■ **Saved data entries**
▼▼▼
(** After an access the accessed line is in the cache. *)
Lemma access_makes_resident (c : Cache) (a : Z) (w : bool) :
  cache_wf c ->
  is_Some (find_hit (snd (cache_access c a w)) (set_of c a) (tag_of c a)).
Proof.
  intros Hwf. destruct (find_hit c (set_of c a) (tag_of c a)) as [i |] eqn:Hf.
  - destruct (hit_keeps_ways c a w i Hf) as (Ht & Hv & _).
    rewrite (find_hit_ext _ c) by
      (try assumption; apply (cache_access_config c a w)).
    rewrite Hf. eauto.
  - destruct (miss_installs c a w Hwf Hf) as (Hvalid & Htag & _).
    pose proof (choose_victim_range c (set_of c a) Hwf) as Hv.
    unfold find_hit.
    apply (find_from_found _ _ 0 (choose_victim c (set_of c a))).
    + destruct (cache_access_config c a w) as (_ & _ & _ & -> & _). lia.
    + cbv beta. rewrite Hvalid, Htag, Z.eqb_refl. reflexivity.
Qed.

(** An access that does not evict keeps every resident line. *)
Lemma non_evicting_keeps (c : Cache) (a : Z) (w : bool) (s t : Z) :
  cache_wf c -> evicts c a = false -> 0 <= s ->
  is_Some (find_hit c s t) ->
  is_Some (find_hit (snd (cache_access c a w)) s t).
Proof.
  intros Hwf Hev Hs [k Hk]. unfold evicts in Hev.
  destruct (find_hit c (set_of c a) (tag_of c a)) as [i |] eqn:Hf.
  - destruct (hit_keeps_ways c a w i Hf) as (Ht & Hv & _).
    rewrite (find_hit_ext _ c) by
      (try assumption; apply (cache_access_config c a w)).
    rewrite Hk. eauto.
  - destruct (miss_installs c a w Hwf Hf) as (_ & _ & Hother).
    pose proof (set_of_range c a Hwf) as Hsa.
    pose proof (choose_victim_range c (set_of c a) Hwf) as Hv.
    apply find_from_Some in Hk as (Hkr & Hpk & _).
    apply andb_true_iff in Hpk as [Hkv Hkt].
    assert (Hne : (s, k) <> (set_of c a, choose_victim c (set_of c a))).
    { intros [= -> ->]. rewrite Hev in Hkv. discriminate. }
    destruct (Hother s k Hs ltac:(lia) Hne) as [Hv' Ht'].
    unfold find_hit. apply (find_from_found _ _ 0 k).
    + destruct (cache_access_config c a w) as (_ & _ & _ & -> & _). lia.
    + cbv beta. rewrite Hv', Ht', Hkv, Hkt. reflexivity.
Qed.

Lemma access_all_wf (reqs : list (Z * bool)) (c : Cache) :
  cache_wf c -> cache_wf (access_all c reqs).
Proof.
  revert c. induction reqs as [| r reqs IH]; intros c Hwf; simpl; [exact Hwf |].
  apply IH, cache_access_wf, Hwf.
Qed.

Lemma access_all_config (reqs : list (Z * bool)) (c : Cache) :
  associativity (access_all c reqs) = associativity c /\
  num_sets (access_all c reqs) = num_sets c /\
  line_size (access_all c reqs) = line_size c.
Proof.
  revert c. induction reqs as [| r reqs IH]; intros c; simpl; [auto |].
  destruct (IH (snd (cache_access c (fst r) (snd r)))) as (-> & -> & ->).
  destruct (cache_access_config c (fst r) (snd r)) as (_ & _ & -> & -> & -> & _).
  auto.
Qed.

(** Over a run without evictions, the lines resident at the start and the
    lines accessed are all resident at the end. *)
Lemma no_eviction_all_resident (reqs : list (Z * bool)) (c : Cache) (b : Z) :
  cache_wf c -> count_evictions c reqs = O ->
  is_Some (find_hit c (set_of c b) (tag_of c b)) \/ b ∈ map fst reqs ->
  is_Some (find_hit (access_all c reqs) (set_of c b) (tag_of c b)).
Proof.
  revert c. induction reqs as [| [a w] reqs IH]; intros c Hwf Hcount Hb; simpl in *.
  - destruct Hb as [Hb | Hb]; [exact Hb | inversion Hb].
  - destruct (evicts c a) eqn:Hev; [discriminate |]. simpl in Hcount.
    rewrite <- (set_of_access c a b w), <- (tag_of_access c a b w).
    apply IH; [apply cache_access_wf, Hwf | exact Hcount |].
    rewrite set_of_access, tag_of_access.
    destruct Hb as [Hb | Hb].
    + left. apply non_evicting_keeps; try assumption.
      apply (set_of_range c b Hwf).
    + apply elem_of_cons in Hb as [-> | Hb]; [| right; exact Hb].
      left. apply access_makes_resident, Hwf.
Qed.

(** A set holds at most [associativity] different tags. *)
Lemma residents_bounded (c : Cache) (s : Z) (ts : list Z) :
  cache_wf c -> 0 <= s < num_sets c -> NoDup ts ->
  (forall t, t ∈ ts -> is_Some (find_hit c s t)) ->
  (length ts <= Z.to_nat (associativity c))%nat.
Proof.
  intros (_ & _ & _ & [Hlen Hrows] & _) Hs Hnd Hall.
  destruct (lookup_lt_is_Some_2 (tags c) (Z.to_nat s)) as [row Hrow]; [lia |].
  rewrite <- (Forall_lookup_1 _ _ _ _ Hrows Hrow).
  apply submseteq_length, NoDup_submseteq; [exact Hnd |].
  intros t Ht. destruct (Hall t Ht) as [k Hk].
  apply find_from_Some in Hk as (Hkr & Hpk & _).
  apply andb_true_iff in Hpk as [_ Hkt]. apply Z.eqb_eq in Hkt.
  unfold way_tag, zget in Hkt. rewrite Hrow in Hkt. simpl in Hkt.
  destruct (row !! Z.to_nat k) as [x |] eqn:Hx.
  - simpl in Hkt. subst x. eapply list_elem_of_lookup_2, Hx.
  - apply lookup_ge_None in Hx.
    pose proof (Forall_lookup_1 _ _ _ _ Hrows Hrow) as Hl. simpl in Hl. lia.
Qed.

(** Distinct lines of one set have distinct tags. *)
Lemma distinct_lines_distinct_tags (c : Cache) (s : Z) (addrs : list Z) :
  0 < num_sets c ->
  (forall a, a ∈ addrs -> set_of c a = s) ->
  NoDup (map (line_of c) addrs) -> NoDup (map (tag_of c) addrs).
Proof.
  intros Hn. induction addrs as [| a addrs IH]; intros Hset Hnd; simpl in *.
  - constructor.
  - apply NoDup_cons in Hnd as [Hnotin Hnd]. apply NoDup_cons. split.
    + intros Hin. apply Hnotin.
      apply list_elem_of_fmap in Hin as (y & Heq & Hy).
      apply list_elem_of_fmap. exists y. split; [| exact Hy].
      assert (Hsa : set_of c a = set_of c y).
      { rewrite (Hset a), (Hset y); [reflexivity | right; exact Hy | left]. }
      unfold tag_of, set_of in *.
      rewrite (Z.div_mod (line_of c a) (num_sets c)) by lia.
      rewrite (Z.div_mod (line_of c y) (num_sets c)) by lia.
      rewrite Heq, Hsa. reflexivity.
    + apply IH; [| exact Hnd]. intros b Hb. apply Hset. right. exact Hb.
Qed.

(** Repeated accesses to a resident line are hits. *)
Lemma resident_stays_hit (reqs : list (Z * bool)) (c : Cache) (a : Z) :
  Forall (fun r => fst r = a) reqs ->
  is_Some (find_hit c (set_of c a) (tag_of c a)) ->
  misses (access_all c reqs) = misses c.
Proof.
  revert c. induction reqs as [| [a' w] reqs IH]; intros c Hall [i Hi]; simpl;
    [reflexivity |].
  apply Forall_cons in Hall as [Ha Hall]. simpl in Ha. subst a'.
  destruct (hit_keeps_ways c a w i Hi) as (Ht & Hv & Hm).
  rewrite IH; [exact Hm | exact Hall |].
  rewrite set_of_access, tag_of_access.
  rewrite (find_hit_ext _ c) by (try assumption; apply (cache_access_config c a w)).
  rewrite Hi. eauto.
Qed.

(** C5 (amended).  For a well-formed cache whose configuration satisfies
    [size = num_sets * associativity * line_size]: after one access to an
    address [A], any further run of accesses that all use [A] leaves the miss
    counter unchanged; and a run of [associativity + 1] accesses to addresses
    of the same set that lie on pairwise distinct lines contains at least
    one eviction of a valid line. *)
Theorem cache_round_trip (c : Cache) :
  cache_wf c -> size c = num_sets c * associativity c * line_size c ->
  (forall (A : Z) (w : bool) (reqs : list (Z * bool)),
      0 <= A < 2 ^ 64 -> Forall (fun r => fst r = A) reqs ->
      misses (access_all (snd (cache_access c A w)) reqs)
      = misses (snd (cache_access c A w))) /\
  (forall (reqs : list (Z * bool)) (s : Z),
      Z.of_nat (length reqs) = associativity c + 1 ->
      (forall a, a ∈ map fst reqs -> 0 <= a < 2 ^ 64 /\ set_of c a = s) ->
      NoDup (map (line_of c) (map fst reqs)) ->
      (1 <= count_evictions c reqs)%nat).
Proof.
  intros Hwf Hsize. split.
  - intros A w reqs HA Hall. apply (resident_stays_hit reqs _ A Hall).
    rewrite set_of_access, tag_of_access. apply access_makes_resident, Hwf.
  - intros reqs s Hlen Hset Hnd.
    destruct (count_evictions c reqs) as [| n] eqn:Hcount; [exfalso | lia].
    pose proof Hwf as (_ & Hassoc & Hn & _).
    assert (Hs : 0 <= s < num_sets c).
    { destruct reqs as [| [a w] reqs]; [simpl in Hlen; lia |].
      destruct (Hset a ltac:(left)) as [_ <-]. apply set_of_range, Hwf. }
    pose proof (access_all_wf reqs c Hwf) as Hwf'.
    destruct (access_all_config reqs c) as (Ha' & Hn' & _).
    assert (Hbound := residents_bounded (access_all c reqs) s
                        (map (tag_of c) (map fst reqs)) Hwf').
    rewrite Hn', Ha', !length_map in Hbound.
    enough (length reqs <= Z.to_nat (associativity c))%nat by lia.
    apply Hbound; [exact Hs | |].
    + apply (distinct_lines_distinct_tags c s); [exact Hn | | exact Hnd].
      intros a Ha. apply Hset, Ha.
    + intros t Ht. apply list_elem_of_fmap in Ht as (a & -> & Ha).
      destruct (Hset a Ha) as [_ <-].
      apply no_eviction_all_resident; [exact Hwf | exact Hcount | right; exact Ha].
Qed.


(** The claim as stated fails for distinct addresses of one line: they map
    to the same set, and after the first access they only hit. *)
Lemma same_line_addresses_do_not_evict :
  let c := two_way CACHE_SET_ASSOC in
  let reqs := [(0, false); (1, false); (2, false)] in
  size c = num_sets c * associativity c * line_size c /\
  Z.of_nat (length reqs) = associativity c + 1 /\
  NoDup (map fst reqs) /\
  map (set_of c) (map fst reqs) = [0; 0; 0] /\
  count_evictions c reqs = O /\
  misses (access_all c reqs) = 1.
Proof.
  repeat split.
  apply (bool_decide_unpack _). vm_compute. exact I.
Qed.

Lemma cache_round_trip_witness :
  let c := two_way CACHE_SET_ASSOC in
  misses (access_all (snd (cache_access c 64 false)) [(64, true); (64, false)])
  = misses (snd (cache_access c 64 false)) /\
  (1 <= count_evictions c [(0%Z, false); (64%Z, false); (128%Z, true)])%nat.
Proof.
  intros c.
  destruct (cache_round_trip c (two_way_wf CACHE_SET_ASSOC) eq_refl) as [Hsame Hevict].
  split.
  - apply Hsame; [lia |]. repeat constructor.
  - apply (Hevict _ 0); [reflexivity | |].
    + intros a Ha. simpl in Ha.
      repeat (apply elem_of_cons in Ha as [-> | Ha]; [split; [lia | reflexivity] |]).
      inversion Ha.
    + apply (bool_decide_unpack _). vm_compute. exact I.
Defined.

Lemma cache_create_some_sets_wf (ty : CacheType) (sz lsz assoc : Z) :
  0 < lsz -> 0 < assoc -> lsz * assoc <= sz ->
  exists c, cache_create ty sz lsz assoc = Some c /\ cache_wf c.
Proof.
  intros Hl Ha Hsz. eexists. split; [reflexivity |].
  assert (Hsets : 0 < Z.quot (Z.quot sz lsz) assoc).
  { rewrite (Z.quot_div_nonneg sz lsz) by lia.
    rewrite Z.quot_div_nonneg by (try apply Z.div_pos; lia).
    apply Z.div_str_pos. split; [lia |].
    apply Z.div_le_lower_bound; lia. }
  unfold cache_wf, rows_ok. simpl.
  repeat split; try lia; rewrite ?length_replicate; try reflexivity.
  - apply Forall_replicate. apply length_replicate.
  - apply Forall_replicate. apply length_replicate.
  - destruct (is_set_assoc ty); [apply Forall_replicate; lia | constructor].
  - intros ->. simpl. apply length_replicate.
Qed.

(** C9 (amended).  [cache_create] does not validate the geometry: for every
    type, every non-negative size and every positive line size and
    associativity it returns a cache (allocation succeeding) whose number of
    sets is [(size / line_size) / associativity] rounded down, whether or
    not the size is a multiple of [line_size * associativity].  When the
    size is at least [line_size * associativity] the cache has a set, is
    well formed, and every access runs on it.  When the size is smaller the
    cache has no set, and every access on it divides by zero. *)
Theorem cache_create_accepts_any_geometry (ty : CacheType) (sz lsz assoc : Z) :
  0 <= sz -> 0 < lsz -> 0 < assoc ->
  exists c, cache_create ty sz lsz assoc = Some c /\
            type c = ty /\ size c = sz /\ line_size c = lsz /\
            associativity c = assoc /\ num_sets c = (sz / lsz) / assoc /\
            hits c = 0 /\ misses c = 0 /\ accesses c = 0 /\
            (lsz * assoc <= sz ->
             cache_wf c /\
             forall addr w,
               cache_access_checked c addr w = Some (cache_access c addr w)) /\
            (sz < lsz * assoc ->
             num_sets c = 0 /\
             forall addr w, cache_access_checked c addr w = None).
Proof.
  intros Hsz Hl Ha.
  assert (Hsets : Z.quot (Z.quot sz lsz) assoc = sz / lsz / assoc).
  { rewrite (Z.quot_div_nonneg sz lsz) by lia.
    apply Z.quot_div_nonneg; [apply Z.div_pos; lia | lia]. }
  eexists. split; [reflexivity |].
  cbn [type size line_size associativity num_sets hits misses accesses].
  do 8 (split; [first [reflexivity | exact Hsets] |]).
  unfold cache_access_checked, divisors_nonzero. cbn [line_size num_sets].
  rewrite (proj2 (Z.eqb_neq lsz 0)) by lia. cbn [negb andb].
  split.
  - intros Hfit.
    destruct (cache_create_some_sets_wf ty sz lsz assoc Hl Ha Hfit)
      as (c & Hc & Hwf).
    injection Hc as <-. split; [exact Hwf |]. intros addr w.
    destruct Hwf as (_ & _ & Hn & _). cbn [num_sets] in Hn.
    rewrite (proj2 (Z.eqb_neq _ 0)) by lia. reflexivity.
  - intros Hsmall.
    assert (Hzero : sz / lsz / assoc = 0).
    { apply Z.div_small. split; [apply Z.div_pos; lia |].
      apply Z.div_lt_upper_bound; lia. }
    rewrite Hsets, Hzero. split; [reflexivity |]. intros addr w. reflexivity.
Qed.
▲▲▲
■ **BRIEF**
Tally the lines above containing "eauto". Number only.

■ **RESPONSE FOR THIS EXERCISE**
3